MATERIALS PROVIDED Block Start
Lemma spec_mono {A} (c : StM S A) s (ok ok' : A → S → Prop)
    (bad bad' : S → Prop) :
  spec q c s ok bad →
  (∀ a s', ok a s' → ok' a s') →
  (∀ s', bad s' → bad' s') →
  spec q c s ok' bad'.
Proof.
  unfold spec. destruct (c s) as [[a| |] s1]; [| |tauto].
  - intros [H Hq] Hok _. split; [auto | exact Hq].
  - intros [H Hq] _ Hbad. split; [auto | exact Hq].
Qed.

Lemma spec_on_throw {A} (c : StM S A) (h : StM S unit) s ok bad :
  spec q c s ok
    (λ s', spec (@quiet _ Loud) h s' (λ _ s'', bad s'') (λ _, False)) →
  spec q (on_throw c h) s ok bad.
Proof.
  unfold spec, on_throw. destruct (c s) as [[a| |] s1]; [tauto| |tauto].
  intros [H Hq]. destruct (h s1) as [[[]| |] s2]; [|tauto..].
  destruct H as [H _]. split; [exact H | exact Hq].
Qed.

Lemma spec_assert (b : bool) s (ok : unit → S → Prop) bad :
  b = true → ok () s → spec q (assert b) s ok bad.
Proof. intros -> H. apply spec_ret, H. Qed.

(** A specification read as a statement on the run. *)
Lemma spec_run {A} (c : StM S A) s ok bad :
  spec q c s ok bad →
  ∃ r s', c s = (r, s') ∧
    match r with
    | Ok a => ok a s' ∧ (q (env_of s) → q (env_of s'))
    | Throw => bad s' ∧ ¬ q (env_of s)
    | UB => False
    end.
Proof.
  unfold spec. destruct (c s) as [r s1]. intros H. exists r, s1.
  split; [reflexivity|]. destruct r; exact H.
Qed.

(** A command that cannot throw, checked with [Loud], is checked for every
    [quiet] it preserves. *)
Lemma spec_loud {A} (c : StM S A) s ok bad :
  spec (@quiet _ Loud) c s ok bad →
  (∀ s', bad s' → False) →
  (∀ a s', ok a s' → q (env_of s) → q (env_of s')) →
  spec q c s ok bad.
Proof.
  unfold spec. destruct (c s) as [[a| |] s1]; [| |tauto].
  - intros [H _] _ Hq. split; [exact H | eauto].
  - intros [H _] Hb _. destruct (Hb _ H).
Qed.

End Logic.

Section MemFacts.
Context {E : ElemType}.
Implicit Types (B : gmap nat (list slot)) (l : list slot) (m : Mem).

Lemma set_block_lookup b l B : set_block b l B !! b = (λ _, l) <$> B !! b.
Proof. unfold set_block. apply lookup_alter_eq. Qed.

Lemma set_block_lookup_ne a b l B : a ≠ b → set_block b l B !! a = B !! a.
Proof. intros H. unfold set_block. apply lookup_alter_ne. congruence. Qed.

Lemma set_block_twice b l l' B : set_block b l (set_block b l' B) = set_block b l B.
Proof.
  apply map_eq. intros a. destruct (decide (a = b)) as [->|Hne].
  - rewrite !set_block_lookup. destruct (B !! b); reflexivity.
  - rewrite !set_block_lookup_ne by exact Hne. reflexivity.
Qed.

Lemma set_block_insert b l l0 B : B !! b = Some l0 → <[b := l]> B = set_block b l B.
Proof.
  intros H. apply map_eq. intros a. destruct (decide (a = b)) as [->|Hne].
  - rewrite lookup_insert_eq, set_block_lookup, H. reflexivity.
  - rewrite lookup_insert_ne by congruence. rewrite set_block_lookup_ne by exact Hne. reflexivity.
Qed.

Lemma set_block_same b l B : default [] (B !! b) = l → set_block b l B = B.
Proof.
  intros H. apply map_eq. intros a. destruct (decide (a = b)) as [->|Hne].
  - rewrite set_block_lookup. destruct (B !! b); simpl in *; congruence.
  - apply set_block_lookup_ne, Hne.
Qed.

Lemma set_block_comm a b l k B : a ≠ b →
  set_block a l (set_block b k B) = set_block b k (set_block a l B).
Proof.
  intros Hne. apply map_eq. intros c.
  destruct (decide (c = a)) as [Ha|Ha]; destruct (decide (c = b)) as [Hb|Hb];
    subst; try congruence.
  - rewrite set_block_lookup, (set_block_lookup_ne a b), (set_block_lookup_ne a b),
      set_block_lookup by congruence. reflexivity.
  - rewrite (set_block_lookup_ne b a), !set_block_lookup,
      (set_block_lookup_ne b a) by congruence. reflexivity.
  - rewrite !set_block_lookup_ne by congruence. reflexivity.
Qed.

Lemma set_block_block_of b m l :
  block_of b m = l → set_block b l (blocks m) = blocks m.
Proof. apply set_block_same. Qed.

Lemma block_of_blocks b m m' : blocks m' = blocks m → block_of b m' = block_of b m.
Proof. unfold block_of. intros ->. reflexivity. Qed.

Lemma block_of_set b l m m' :
  blocks m' = set_block b l (blocks m) →
  is_Some (blocks m !! b) ∨ l = [] →
  block_of b m' = l.
Proof.
  unfold block_of. intros -> H. rewrite set_block_lookup.
  destruct (blocks m !! b); simpl; [reflexivity|].
  destruct H as [[? H]| ->]; [discriminate | reflexivity].
Qed.

Lemma block_of_set_ne a b l m m' :
  blocks m' = set_block b l (blocks m) → a ≠ b → block_of a m' = block_of a m.
Proof. unfold block_of. intros -> H. rewrite set_block_lookup_ne by exact H. reflexivity. Qed.

Lemma block_of_Some b m l : blocks m !! b = Some l → block_of b m = l.
Proof. unfold block_of. intros ->. reflexivity. Qed.

Lemma block_of_cons b m s l : block_of b m = s :: l → blocks m !! b = Some (s :: l).
Proof. unfold block_of. destruct (blocks m !! b); simpl; [congruence | discriminate]. Qed.

Lemma block_of_middle b m l1 s l2 :
  block_of b m = l1 ++ s :: l2 → blocks m !! b = Some (l1 ++ s :: l2).
Proof.
  unfold block_of. destruct (blocks m !! b); simpl; [congruence|].
  intros H. destruct l1; discriminate.
Qed.

Lemma slot_at_middle p m l1 s l2 :
  blocks m !! blk p = Some (l1 ++ s :: l2) → off p = length l1 →
  slot_at p m = Some s.
Proof.
  intros Hb Ho. unfold slot_at. rewrite Hb. simpl. rewrite Ho.
  apply list_lookup_middle. reflexivity.
Qed.

End MemFacts.

Ltac set_blocks_norm :=
  repeat first
    [ rewrite set_block_lookup
    | rewrite set_block_lookup_ne by congruence
    | rewrite lookup_delete_eq
    | rewrite lookup_delete_ne by congruence
    | rewrite lookup_insert_eq
    | rewrite lookup_insert_ne by congruence ].

(** Equality of two lists up to the association of appends. *)
Ltac same_list :=
  repeat (rewrite ?fmap_app, ?fmap_cons, ?fmap_nil, ?app_nil_r, <- ?app_assoc;
          simpl);
  reflexivity.

(** Equality of two stacks of block updates, key by key. *)
Ltac blocks_eq_at k :=
  set_blocks_norm;
  repeat match goal with
    | H : ?B !! k = _ |- context [?B !! k] => rewrite H
    end;
  repeat match goal with
    | |- context [?B !! k] =>
        is_var B; destruct (B !! k); simpl
    | |- context [blocks ?m !! k] =>
        let Heq := fresh "Heq" in
        destruct (blocks m !! k) eqn:Heq;
        unfold block_of in *; rewrite ?Heq in *; simpl in *
    end;
  simpl;
  try reflexivity;
  try (f_equal; same_list);
  try congruence;
  try (subst; f_equal; same_list).

Ltac blocks_eq1 a :=
  apply map_eq; let k := fresh "k" in intros k;
  destruct (decide (k = a)); [subst k; blocks_eq_at a | blocks_eq_at k].

Ltac blocks_eq2 a b :=
  apply map_eq; let k := fresh "k" in intros k;
  destruct (decide (k = a));
    [subst k; blocks_eq_at a
    | destruct (decide (k = b)); [subst k; blocks_eq_at b | blocks_eq_at k]].

Section MemLogic.
Context {E : ElemType}.
Context {Q : Quiet}.
Implicit Types (B : gmap nat (list slot)) (l : list slot) (m : Mem) (p : ptr).

Lemma fire_wp ev m (ok : unit → Mem → Prop) (bad : Mem → Prop) :
  (∀ m', blocks m' = blocks m → ok () m') →
  (∀ m', blocks m' = blocks m → bad m') →
  spec quiet (fire ev) m ok bad.
Proof.
  intros Hok Hbad. unfold spec, fire.
  pose proof (quiet_calm ev (env m)) as Hc.
  destruct (react ev (env m)) as [e' [|]]; simpl in *.
  - split; [apply Hbad; reflexivity|]. intros Hq. destruct (Hc Hq). discriminate.
  - split; [apply Hok; reflexivity|]. intros Hq. apply Hc, Hq.
Qed.

Lemma fire_noexcept_wp ev m (ok : unit → Mem → Prop) (bad : Mem → Prop) :
  (∀ m', blocks m' = blocks m → ok () m') →
  spec quiet (fire_noexcept ev) m ok bad.
Proof.
  intros Hok. unfold spec, fire_noexcept. simpl.
  split; [apply Hok; reflexivity|]. intros Hq. apply quiet_calm, Hq.
Qed.

Lemma load_wp p m x (ok : T → Mem → Prop) (bad : Mem → Prop) :
  slot_at p m = Some (Some x) → ok x m → spec quiet (load p) m ok bad.
Proof. intros H Hok. unfold spec, load. rewrite H. split; [exact Hok | tauto]. Qed.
MATERIALS PROVIDED Block End
:: TASK INSTRUCTIONS ::
Copy the lines of the data above exactly as written, beginning with the line containing "Proof. intros -> H. apply spec_ret, H. Qed." and ending with the line containing "Lemma set_block_lookup_ne a", and leave out all other lines.

:: EXERCISE RESPONSE ::
Proof. intros -> H. apply spec_ret, H. Qed.

(** A specification read as a statement on the run. *)
Lemma spec_run {A} (c : StM S A) s ok bad :
  spec q c s ok bad →
  ∃ r s', c s = (r, s') ∧
    match r with
    | Ok a => ok a s' ∧ (q (env_of s) → q (env_of s'))
    | Throw => bad s' ∧ ¬ q (env_of s)
    | UB => False
    end.
Proof.
  unfold spec. destruct (c s) as [r s1]. intros H. exists r, s1.
  split; [reflexivity|]. destruct r; exact H.
Qed.

(** A command that cannot throw, checked with [Loud], is checked for every
    [quiet] it preserves. *)
Lemma spec_loud {A} (c : StM S A) s ok bad :
  spec (@quiet _ Loud) c s ok bad →
  (∀ s', bad s' → False) →
  (∀ a s', ok a s' → q (env_of s) → q (env_of s')) →
  spec q c s ok bad.
Proof.
  unfold spec. destruct (c s) as [[a| |] s1]; [| |tauto].
  - intros [H _] _ Hq. split; [exact H | eauto].
  - intros [H _] Hb _. destruct (Hb _ H).
Qed.

End Logic.

Section MemFacts.
Context {E : ElemType}.
Implicit Types (B : gmap nat (list slot)) (l : list slot) (m : Mem).

Lemma set_block_lookup b l B : set_block b l B !! b = (λ _, l) <$> B !! b.
Proof. unfold set_block. apply lookup_alter_eq. Qed.

Lemma set_block_lookup_ne a b l B : a ≠ b → set_block b l B !! a = B !! a.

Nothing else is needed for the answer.